In termini visivi, Anna Maria Maiolino disegna una mappa della sua condizione nomade in un'opera emblematica dal titolo Capitolo I (1971), che fa parte della serie Mapas mentais. Concepita come un campo di linee ortogonali, che formano una griglia di confini e luoghi fissi, l'opera fa riferimento a fatti della sua vita: la sua nascita in Italia nel 1942, la sua infanzia simboleggiata da Bá Carmela e suo nonno, le nascite del suo matrimonio (Rubens) (Micael e Verônica), l'arte, sentimenti diversi (angoscia, solitudine, amicizia, domande, tristezza, amore, gioia, inquietudine).
Se i termini “guerra” e “fame” possono essere visti come una presa di posizione politica, non si può dimenticare che l’opera è profondamente autobiografica e che la linea di lettura principale è costituita dalla ricostruzione del suo viaggio da immigrato: Italia, 1954, viaggio, Sud America, Brasile, New York, tropici, ritorno, Brasile, 1960. Spetta allo spettatore spostare i pezzi sulla scacchiera creata dall'artista e stabilire un collegamento tra l'anno 1954 (immigrazione della famiglia Maiolino in Venezuela) e 1960 (arrivo a Rio de Janeiro).
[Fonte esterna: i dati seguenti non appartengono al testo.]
Lemma grant_ok X p c i w sy : agrees X w -> p ∈ clients (sys w) -> c ∈ cores_tbl m -> inv sy -> keeps m (sys w) sy -> core_effect 1 c (Some (p, i)) (sys w) sy ->
  exists s d, simple_cleanup_core c (pol w) = Some s /\ data s !! p = Some d /\
    let w' := w <| sys := sy |> <| pol := set_data p (d <| threads_active := threads_active d + 1 |> <| waking := true |>) s
                   <| cores := <[c := Some p]> (cores s) |> <| idle_cores := idle_cores s ∖ {[c]} |> |> in
    agrees (filter (fun c' => c' <> c) X) w' /\ granted p c w w'.
Proof using Hm.
  intros A Hp Hc Hi K Ef. pose proof (Hm c Hc) as Hcn. destruct (cleanup_ok (pol w) (a_tables _ _ A) c Hcn) as (s & E & T & S1 & S2 & S3).
  assert (is_Some (data s !! p)) as [d Hd] by (apply (limits_some _ _ p S3); by apply A). exists s, d. split; [done|]. split; [done|].
  assert (length (cores (pol w)) = NCPU) as L by apply (a_tables _ _ A).
  destruct (assign_ok s T c p d) as [T' L']; [rewrite S1; apply list_lookup_insert_eq; lia|done|].
  assert (length (state (sys w)) = NCPU) as Ls by apply (a_inv _ _ A).
  pose proof (running_effect 1 c _ _ _ ltac:(by rewrite Ls) Ef) as Hr. destruct Ef as (F1 & F2 & _). intros w'. subst w'.
  split; [|split; [simpl; by rewrite S1, list_insert_insert_eq|split; [intros q; simpl; rewrite <- S3; apply L'|done]]].
  apply (agrees_make X _ w); try done; simpl.
  - intros q. rewrite <- S3. apply L'.
  - intros c' q. rewrite S1, list_insert_insert_eq, Hr. destruct (decide (c' = c)) as [->|Hne].
    + rewrite list_lookup_insert_eq by lia. intros [= <-]. done.
    + rewrite list_lookup_insert_ne by done. intros Hc'. destruct (a_cores _ _ A c' q Hc') as [H1 H2]. split; [done|].
      intros Hx. apply H2. intros Hx'. apply Hx, list_elem_of_filter. done.
  - intros c'. rewrite S1, S2, list_insert_insert_eq, Hr. intros [Hin Hne]%elem_of_difference. rewrite elem_of_singleton in Hne.
    rewrite decide_False, list_lookup_insert_ne by done. by apply A.
  - intros c' [Hne Hx]%list_elem_of_filter. rewrite Hr, decide_False by done. by apply A.
Qed.
Lemma simple_run_ok X e p c w : agrees X w -> p ∈ clients (sys w) -> (length (ts (sys w)) < NCPU)%nat ->
  exists r w', simple_run_kthread_on_core m e p c w = Some (r, w') /\
    ((r <> 0 /\ w' = w /\ forall pr, procs (sys w) !! p = Some pr -> idle_threads pr <> [] -> c ∉ cores_tbl m) \/
     (r = 0 /\ c ∈ cores_tbl m /\ agrees (filter (fun c' => c' <> c) X) w' /\ granted p c w w')).
Proof using Hm.
  intros A Hp Hroom. destruct (client_alive _ p (a_inv _ _ A) Hp) as [pr Hpr]. unfold simple_run_kthread_on_core. rewrite Hpr. cbn [mbind option_bind].
  assert (proc_ok pr) as Hok by (apply (b_procs _ _ _ (i_base _ (a_inv _ _ A)) p pr Hpr)). rewrite (avail_idle pr Hok).
  destruct (length (idle_threads pr) =? 0)%nat eqn:El.
  { eexists _, w. split; [done|]. left. split; [done|]. split; [done|]. intros pr' [= <-] Hne. by destruct (idle_threads pr). }
  destruct (sched_run_on_core_ok m Hm e p c (sys w) (a_inv _ _ A) ltac:(by eexists) Hroom) as (r & sy & E & Hi & Hr).
  pose proof (run_on_core_keeps m e p c (sys w) r sy E) as K. rewrite E. cbn [mbind option_bind].
  destruct Hr as [(Hr & ->)|(-> & Hc & i & Ef)].
  - replace (r =? 0) with false by lia. cbn [negb]. eexists _, _. split; [done|]. left. split; [done|]. split; [by destruct w|].
    intros pr' [= <-] Hne Hc. by apply Hr, (run_on_core_ret e p pr c (sys w) r (sys w)).
  - destruct (grant_ok X p c i w sy A Hp Hc Hi K Ef) as (s & d & E1 & E2 & H1 & H2). change (pol (w <| sys := sy |>)) with (pol w).
    change (negb (0 =? 0)) with false. cbv iota. rewrite E1. cbn [mbind option_bind]. rewrite E2. cbn [mbind option_bind]. eexists _, _. split; [done|]. right. done.
Qed.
In una lettera alla psicoanalista Tania Rivera, datata 8 febbraio 2021, Maiolino descrive come concepirebbe un nuovo capitolo della Mapas mentais, per superare la questione degli immigrati e inglobare tutta l’umanità in un disegno meno escludente. La nuova mappa sarebbe “un campo bianco immaginario, infinitamente espanso, infinito come l’universo. Da nord a sud, da est a ovest, disegnati senza suddivisioni, senza griglie, senza confini. Verrebbe stampato un grande ricordo comunitario delle emozioni, insieme alla poesia, oltre al pensiero dei filosofi per illuminare un po’ questi tempi bui”. È alla poesia che l'artista si rivolge per dettagliare quali emozioni vorrebbe condividere con gli altri: il primo libro in Divina Commedia (1265-1321), di Dante Alighieri; Il custode del gregge (1925), di Alberto Caieiro; le poesie Gli uomini vuoti (1925), di TS Elliot, e Io donna (2017), di Conceição Evaristo; Testi di canzoni di musica popolare brasiliana.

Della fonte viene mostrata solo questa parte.